Task prompt:
Taking the line that contains "Proof. intros Hn." as the first, copy each line exactly up to and including the last line below.

Information supplied:
(** *** Records *)
Lemma find_spec a p s : page_ok p -> bucket_ok cow_key cow_slot (cow_record_buckets s) ->
  wp (cow_record_find world a p false) (okay (fun r s' => s' = s /\ r = bmap cow_key (cow_record_buckets s) !! (a, p))) s.
Proof.
  intros [Hu Ha] Hok. unfold cow_record_find. eapply wp_seq; [apply (wp_state _ (fun r s' => s' = s /\ r = bmap cow_key (cow_record_buckets s) !! (a, p)))|].
  { split; [done|]. rewrite page_base_id by done. by apply bucket_get_spec. }
  intros r s' [-> ->]. destruct (bmap _ _ !! _); by apply wp_val.
Qed.
Lemma was_given_spec a p s : page_ok p -> cow_wf s ->
  wp (cow_was_given world a p) (okay (fun g s' => s' = s /\ g = given s (a, p))) s.
Proof.
  intros Hp Hwf. eapply wp_seq; [apply find_spec; [done|apply Hwf]|]. intros r s' [-> ->]. by apply wp_val.
Qed.
Lemma prot_state_spec a p s : page_ok p -> cow_wf s ->
  wp (cow_prot_state world a p) (okay (fun m s' => s' = s /\ m = mark s (a, p))) s.
Proof.
  intros Hp Hwf. eapply wp_seq; [apply find_spec; [done|apply Hwf]|]. intros r s' [-> ->]. by apply wp_val.
Qed.
Lemma protected_spec a p s : page_ok p -> cow_wf s ->
  wp (cow_is_protected world a p) (okay (fun m s' => s' = s /\ m = (mark s (a, p) =? COW_PROT_OWED))) s.
Proof.
  intros Hp Hwf. eapply wp_seq; [by apply prot_state_spec|]. intros r s' [-> ->]. by apply wp_val.
Qed.
Lemma already_spec c p s : page_ok p -> cow_wf s ->
  wp (already_has world c p) (okay (fun own s' => s' = s /\ (own = true <-> settled s (c, p)))) s.
Proof.
  intros Hp Hwf. eapply wp_seq; [by apply was_given_spec|]. intros g s' [-> ->]. unfold settled.
  destruct (given s (c, p)); [apply wp_val; split; [done|]; tauto|].
  eapply wp_weak; [by apply backing_spec|]. intros h s' [-> Hh]. split; [done|]. rewrite Hh. split; [by right|]. by intros [|].
Qed.
(** Creating a record changes nothing that is asked of the table. *)
Lemma create_spec a p s : page_ok p -> bucket_ok cow_key cow_slot (cow_record_buckets s) ->
  wp (cow_record_find world a p true) (okay (fun r s' => quiet s s' /\ exists e, r = Some e /\
    bmap cow_key (cow_record_buckets s') !! (a, p) = Some e /\ bucket_ok cow_key cow_slot (cow_record_buckets s'))) s.
Proof.
  intros [Hu Ha] Hok. unfold cow_record_find. rewrite page_base_id by done.
  eapply wp_seq; [apply (wp_state _ (fun r s' => s' = s /\ r = bmap cow_key (cow_record_buckets s) !! (a, p)))|].
  { split; [done|]. by apply bucket_get_spec. }
  intros r s' [-> ->]. destruct (bmap _ _ !! _) as [e|] eqn:He; cbn [negb].
  { apply wp_val. split; [apply quiet_refl|eauto]. }
  eapply wp_seq; [by apply (wp_state _ (fun _ s' => s' = s))|]. intros count s' ->.
  destruct ((a =? 0) || (count =? U64MAX)); [done|].
  eapply wp_seq; [by apply ask_spec|]. intros got s1 (Hq & -> & Hb). destruct (_ =? 0); [done|].
  set (r := mk_record a p false 0).
  destruct (bucket_push_spec cow_key cow_slot r (cow_record_buckets s1)) as (Hok' & _ & Hmap); [by rewrite Hb|by rewrite Hb|].
  unfold wp. simpl. split; [|exists r; split; [done|]; split; [by rewrite Hmap; apply lookup_insert_eq|done]].
  eapply quiet_trans; [exact Hq|]. split; try done.
  - intros k. unfold given. cbn [cow_record_buckets set_records]. rewrite Hmap, Hb. change (cow_key r) with (a, p).
    destruct (decide (k = (a, p))) as [->|]; [by rewrite lookup_insert_eq, He|by rewrite lookup_insert_ne].
  - intros k. unfold mark. cbn [cow_record_buckets set_records]. rewrite Hmap, Hb. change (cow_key r) with (a, p).
    destruct (decide (k = (a, p))) as [->|]; [by rewrite lookup_insert_eq, He|by rewrite lookup_insert_ne].
Qed.
Lemma write_spec a p f s e : page_ok p -> bucket_ok cow_key cow_slot (cow_record_buckets s) ->
  bmap cow_key (cow_record_buckets s) !! (a, p) = Some e -> (forall r, cow_key (f r) = cow_key r) ->
  wp (record_write a p f) (okay (fun _ s' => shift s s' (objects s) (writable s)
    (fupd (given s) (a, p) (cr_given (f e))) (fupd (mark s) (a, p) (cr_state (f e))) (deliveries s))) s.
Proof.
  intros [Hu Ha] Hok He Hf. apply wp_modify. rewrite page_base_id by done.
  destruct (bucket_write_spec cow_key cow_slot (a, p) f (cow_record_buckets s) e) as (Hok' & _ & Hmap);
    [done|by rewrite bucket_get_spec|done|].
  split; try done; intros k; unfold given, mark, fupd; cbn [cow_record_buckets set_records]; rewrite Hmap;
    (destruct (decide (k = (a, p))) as [->|]; [by rewrite lookup_insert_eq|by rewrite lookup_insert_ne]).
Qed.
Lemma give_note_spec a p s : page_ok p -> bucket_ok cow_key cow_slot (cow_record_buckets s) ->
  wp (cow_give_note world a p) (okay (fun _ s' => shift s s' (objects s) (writable s)
    (fupd (given s) (a, p) true) (mark s) (deliveries s))) s.
Proof.
  intros Hp Hwf. eapply wp_seq; [by apply create_spec|]. intros r s1 (Hq & e & -> & He & Hok).
  eapply wp_weak; [by apply (write_spec a p _ s1 e)|]. intros ? s' Hs. cbv beta in Hs. pose proof Hq as [_ _ _ Ho Hw Hg Hm Hd].
  eapply shift_ext; [by eapply shift_quiet|done|done| | |done].
  - intros k. unfold fupd. by rewrite Hg.
  - intros k. unfold fupd. case_decide; [|done]. subst. rewrite <- Hm. unfold mark. by rewrite He.
Qed.
Lemma prot_set_spec a p m s : page_ok p -> bucket_ok cow_key cow_slot (cow_record_buckets s) -> m = COW_PROT_OWED \/ m = COW_PROT_SPENT ->
  wp (cow_prot_set world a p m) (okay (fun _ s' => shift s s' (objects s) (writable s)
    (given s) (fupd (mark s) (a, p) m) (deliveries s))) s.
Proof.
  intros Hp Hwf Hm. unfold cow_prot_set.
  assert (Hnz : nz m = true /\ (nz m && negb (m =? COW_PROT_OWED) && negb (m =? COW_PROT_SPENT)) = false) by (by destruct Hm as [-> | ->]).
  destruct Hnz as [Hnz ->]. rewrite Hnz. eapply wp_seq; [by apply create_spec|].
  intros r s1 (Hq & e & -> & He & Hok).
  eapply wp_weak; [by apply (write_spec a p _ s1 e)|]. intros ? s' Hs. cbv beta in Hs. pose proof Hq as [_ _ _ Ho Hw Hg Hmk Hd].
  eapply shift_ext; [by eapply shift_quiet|done|done| | |done].
  - intros k. unfold fupd. case_decide; [|done]. subst. rewrite <- Hg. unfold given. by rewrite He.
  - intros k. unfold fupd. by rewrite Hmk.
Qed.
(* ===== verification/Retain.v ===== *)
(** * Page generations and retained bytes (user/vmremote.c)

    For every page the executor hands out it counts the captures (the take
    generation) and keeps the bytes of the last one, so that a page that was
    ever moved is not answered with zeros.  Both tables are open-addressed
    arrays under the address space and page; a generation is never freed, a
    retained page becomes a tombstone when its range is vacated and a later
    insertion may take the tombstone over.  Abstractly both are finite maps. *)
From S2P Require Import Prelude Probe.
Open Scope Z_scope.

Module Retain.

Definition PGEN_SLOTS : Z := 2 ^ 16.
Definition RETAIN_SLOTS : Z := 2 ^ 15.
Abbreviation bytes := (list Z).
Record pgen_ent := mk_pgen { pe_page : Z; pe_as : Z; pe_gen : Z }.
Record retain_ent := mk_retain { re_page : Z; re_as : Z; re_live : bool; re_gen : Z; re_bytes : bytes }.
Record memory := mk_memory {
  pgen_tab : list pgen_ent;
  (** Allocated by the first insertion. *)
  retain_tab : option (list retain_ent) }.
Definition memory_init : memory := mk_memory (replicate (Z.to_nat PGEN_SLOTS) (mk_pgen 0 0 0)) None.

(** ** Probing *)
Definition key_hash (k : Z * Z) : Z := u64 (fst k * 1099511628211) .^ u64 ((snd k .>> 12) * 14695981039346656037).
Definition pgen_hash (k : Z * Z) : Z := let h := key_hash k in h .^ (h .>> 29).
(** [(h + i) % n] for successive [i]. *)
Definition next_slot (n pos : nat) : nat := ((pos + 1) mod n)%nat.
Definition pgen_start (k : Z * Z) (n : nat) : nat := Z.to_nat (pgen_hash k mod Z.of_nat n).
Definition retain_start (k : Z * Z) (n : nat) : nat := Z.to_nat (key_hash k mod Z.of_nat n).
Definition pe_key (e : pgen_ent) : Z * Z := (pe_as e, pe_page e).
Definition pe_used (e : pgen_ent) : bool := nz (pe_page e).
Definition re_key (e : retain_ent) : Z * Z := (re_as e, re_page e).
Definition re_used (e : retain_ent) : bool := nz (re_page e).

(** The slot of the key: of its entry, or the unused one that ends the probe. *)
Definition pgen_find (k : Z * Z) (tab : list pgen_ent) : option nat :=
  probe tab (fun e => negb (pe_used e) || bool_decide (pe_key e = k)) (next_slot (length tab))
    (length tab) (pgen_start k (length tab)).
Definition pgen_get (as_ addr : Z) (s : memory) : Z :=
  match pgen_find (as_, page_base addr) (pgen_tab s) with
  | Some j => match pgen_tab s !! j with Some e => if pe_used e then pe_gen e else 0 | None => 0 end
  | None => 0
  end.
Definition pgen_bump (as_ addr : Z) (s : memory) : Z * memory :=
  let page := page_base addr in
  match pgen_find (as_, page) (pgen_tab s) with
  | Some j =>
      let old := match pgen_tab s !! j with Some e => if pe_used e then pe_gen e else 0 | None => 0 end in
      let g := u32 (old + 1) in
      (g, mk_memory (<[j := mk_pgen page as_ g]> (pgen_tab s)) (retain_tab s))
  | None => (0, s)
  end.
Definition in_span (as_ start end_ : Z) (k : Z * Z) : bool := (fst k =? as_) && (start <=? snd k) && (snd k <? end_).
Definition pgen_clear (as_ start end_ : Z) (e : pgen_ent) : pgen_ent :=
  if pe_used e && in_span as_ start end_ (pe_key e) then mk_pgen (pe_page e) (pe_as e) 0 else e.
Definition pgen_forget (as_ start end_ : Z) (s : memory) : memory :=
  mk_memory (pgen_clear as_ start end_ <$> pgen_tab s) (retain_tab s).

(** The probe that remembers the first tombstone. *)
Fixpoint retain_loop (tab : list retain_ent) (k : Z * Z) (create : bool) (fuel pos : nat) (tomb : option nat) : option nat :=
  match fuel with
  | O => if create then tomb else None
  | S fuel =>
      match tab !! pos with
      | None => None
      | Some e =>
          if bool_decide (re_key e = k) && (re_live e || re_used e) then Some pos
          else if negb (re_used e) && negb (re_live e)
          then if create then Some (default pos tomb) else None
          else retain_loop tab k create fuel (next_slot (length tab) pos)
                 (if create && negb (re_live e) && bool_decide (tomb = None) then Some pos else tomb)
      end
  end.
Definition retain_probe (k : Z * Z) (create : bool) (tab : list retain_ent) : option nat :=
  retain_loop tab k create (length tab) (retain_start k (length tab)) None.
(** retain_find without creating. *)
Definition retain_lookup (k : Z * Z) (s : memory) : option retain_ent :=
  match retain_tab s with
  | None => None
  | Some tab => match retain_probe k false tab with Some j => tab !! j | None => None end
  end.
(** retain_find that creates: the table with the key written, and the slot. *)
Definition retain_create (alloc : bool) (k : Z * Z) (s : memory) : memory * option (nat * list retain_ent) :=
  let tab := match retain_tab s with
             | Some tab => Some tab
             | None => if alloc then Some (replicate (Z.to_nat RETAIN_SLOTS) (mk_retain 0 0 false 0 [])) else None
             end in
  match tab with
  | None => (s, None)
  | Some tab =>
      let s := mk_memory (pgen_tab s) (Some tab) in
      match retain_probe k true tab with
      | None => (s, None)
      | Some j =>
          match tab !! j with
          | None => (s, None)
          | Some e =>
              let tab := <[j := mk_retain (snd k) (fst k) (re_live e) (re_gen e) (re_bytes e)]> tab in
              (mk_memory (pgen_tab s) (Some tab), Some (j, tab))
          end
      end
  end.
Definition retain_put (alloc : bool) (as_ addr : Z) (data : bytes) (s : memory) : memory :=
  let page := page_base addr in
  let gen := pgen_get as_ page s in
  match retain_create alloc (as_, page) s with
  | (s, None) => s
  | (s, Some (j, tab)) => mk_memory (pgen_tab s) (Some (<[j := mk_retain page as_ true gen data]> tab))
  end.
Definition retain_get_gen (as_ addr : Z) (s : memory) : option (Z * bytes) :=
  match retain_lookup (as_, page_base addr) s with
  | Some e => if re_live e then Some (re_gen e, re_bytes e) else None
  | None => None
  end.
Definition retain_get (as_ addr : Z) (s : memory) : option bytes := snd <$> retain_get_gen as_ addr s.
Definition retain_bury (as_ start end_ : Z) (e : retain_ent) : retain_ent :=
  if re_live e && in_span as_ start end_ (re_key e)
  then mk_retain (re_page e) (re_as e) false (re_gen e) (re_bytes e) else e.
Definition retain_forget (as_ start end_ : Z) (s : memory) : memory :=
  if end_ <=? start then s
  else mk_memory (pgen_tab s) (option_map (fmap (M := list) (retain_bury as_ (page_base start) end_)) (retain_tab s)).

(** ** The maps *)
Definition gens (s : memory) : gmap (Z * Z) Z := pe_gen <$> tab_map pe_used pe_key (pgen_tab s).
Definition kept_value (e : retain_ent) : option (Z * bytes) := if re_live e then Some (re_gen e, re_bytes e) else None.
Definition kept_in (tab : list retain_ent) : gmap (Z * Z) (Z * bytes) := omap kept_value (tab_map re_used re_key tab).
Definition kept (s : memory) : gmap (Z * Z) (Z * bytes) := default ∅ (kept_in <$> retain_tab s).
Record retain_wf (tab : list retain_ent) : Prop := {
  rw_length : Z.of_nat (length tab) = RETAIN_SLOTS;
  rw_chain : chain re_used re_key retain_start tab;
  rw_live e : e ∈ tab -> re_live e = true -> re_used e = true
}.
Record memory_wf (s : memory) : Prop := {
  mw_pgen : Z.of_nat (length (pgen_tab s)) = PGEN_SLOTS;
  mw_chain : chain pe_used pe_key pgen_start (pgen_tab s);
  mw_retain tab : retain_tab s = Some tab -> retain_wf tab
}.

Lemma next_slot_ok n : next_ok n (next_slot n).
Proof. done. Qed.
Lemma start_lt h (n : nat) : (0 < n)%nat -> (Z.to_nat (h mod Z.of_nat n) < n)%nat.
Proof. intros Hn. pose proof (Z.mod_pos_bound h (Z.of_nat n)). lia. Qed.
Lemma pgen_start_ok n : (0 < n)%nat -> start_ok pgen_start n.
Proof. intros Hn k. by apply start_lt. Qed.
Lemma retain_start_ok n : (0 < n)%nat -> start_ok retain_start n.
Proof. intros Hn k. by apply start_lt. Qed.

Answer section:
Proof. intros Hn. pose proof (Z.mod_pos_bound h (Z.of_nat n)). lia. Qed.
Lemma pgen_start_ok n : (0 < n)%nat -> start_ok pgen_start n.
Proof. intros Hn k. by apply start_lt. Qed.
Lemma retain_start_ok n : (0 < n)%nat -> start_ok retain_start n.
Proof. intros Hn k. by apply start_lt. Qed.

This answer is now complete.